A colleague of mine recently attended a Kaizen workshop and remarked drily afterwards that perhaps Toyota is not the best example of success to quote for this approach. Toyota has methods and approaches such as Lean and Kaizen and Toyota was successful so the thinking had been "adopt these things and you will be as successful as Toyota." Now that Toyota is struggling, is the converse true?
The post I made "Great BA Fallacies #4 - Non-Sequiturs: it does not follow" proposes that until a causal relationship between these facts is established, then neither is true. These things may work or they may not. We need to define exactly and specifically and measurably what we mean by "work" and then analysis the cause and effects on these measures to see if these things do - in fact - work.

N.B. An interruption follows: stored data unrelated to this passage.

(** *** Startup *)

Lemma run_eq (fuel : nat) (s : state) :
  run E fuel s =
  match _authenticate E s with
  | (Raise e, s1) =>
      critical_handler E e (noted s1 [Called Authenticate (client (self s))])
  | (Ret _, s1) =>
      let s2 := noted s1 [Called Authenticate (client (self s));
                          Returned Authenticate] in
      let started := "🟢 Sorare Bot Started Successfully" in
      loop E fuel
           (after s2 (alert_events E (trace s2) (webhook (self s2)) started
                      ++ [EvPrint "🟢 Bot is running..."]))
  end.
Proof.
  unfold run, try_except. unfold bind at 1.
  rewrite call_eq by apply authenticate_oblivious.
  destruct (_authenticate E s) as [[[]|e] s1]; [|reflexivity].
  unfold bind at 1. rewrite send_alert_eq.
  unfold bind at 1. unfold print, emit. cbn zeta.
  rewrite after_after.
  pose proof (loop_returns fuel
                (after (noted s1 [Called Authenticate (client (self s));
                                  Returned Authenticate])
                   (alert_events E
                      (trace (noted s1 [Called Authenticate
                                          (client (self s));
                                        Returned Authenticate]))
                      (webhook (self (noted s1
                                        [Called Authenticate
                                           (client (self s));
                                         Returned Authenticate])))
                      "🟢 Sorare Bot Started Successfully"
                    ++ [EvPrint "🟢 Bot is running..."]))) as Hl.
  destruct (loop E fuel _) as [[st|e] s3]; cbn in Hl;
    [reflexivity | discriminate].
Qed.

Lemma critical_handler_eq (e : exn) (s : state) :
  critical_handler E e s =
  let msg := "🔴 Critical failure: " ++ exn_str e in
  (Ret Exited,
   after s (EvPrint msg ::
            alert_events E (trace s ++ [EvPrint msg]) (webhook (self s)) msg)).
Proof.
  unfold critical_handler, bind, print, emit, ret. cbn.
  rewrite send_alert_eq. now flat.
Qed.

Lemma alert_events_executes (tr : list event) (w : option string)
      (message : string) :
  filter is_execute (alert_events E tr w message) = [].
Proof.
  unfold alert_events.
  destruct (requests_post E tr w (alert_body message) 5); reflexivity.
Qed.

(** [_authenticate] posts nothing and never sleeps. *)
Lemma authenticate_quiet (s : state) :
  exists evs,
    trace (snd (_authenticate E s)) = (trace s ++ evs)%list
    /\ count is_post evs = 0%nat /\ filter is_sleep evs = [].
Proof.
  destruct (authenticate_appends
              (fun ev => is_post ev = false /\ is_sleep ev = false))
    with (s := s) as [evs [Ht Hp]]; try (intros; split; reflexivity).
  exists evs. split; [exact Ht|]. unfold count. clear Ht.
  induction Hp as [|ev evs [Hp1 Hs1] _ [IH1 IH2]]; [split; reflexivity|].
  cbn. rewrite Hp1, Hs1. split; assumption.
Qed.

Trouble is the people promoting these approaches often make this logical mistake. And if they are respected people then we can make the logical mistake of believing them - Great BA Fallacies #1 argue from authority. They will also often quote anecdotal evidence such as "I have been involved in [insert a large but hopefully believable number here] projects and they were all brilliant so therefore this must be a good approach/method". Not until the causal link is proved objectively it ain't!
It is especially hard if these authorites use Great BA Fallacies #1 Proof By Verbosity to establish their case. Like I'm doing in this post... :-)
So really, it all comes back to this: use analysis skills, trust no-one, believe nothing - PROVE everything - in other words develop a BA'd attitude...And apply it to anyone who tries to tell you anything - and to this post...and to all methods and approaches that we see come and go in Business Analysis: just cos its fashionable doesn't make it good: Prove it!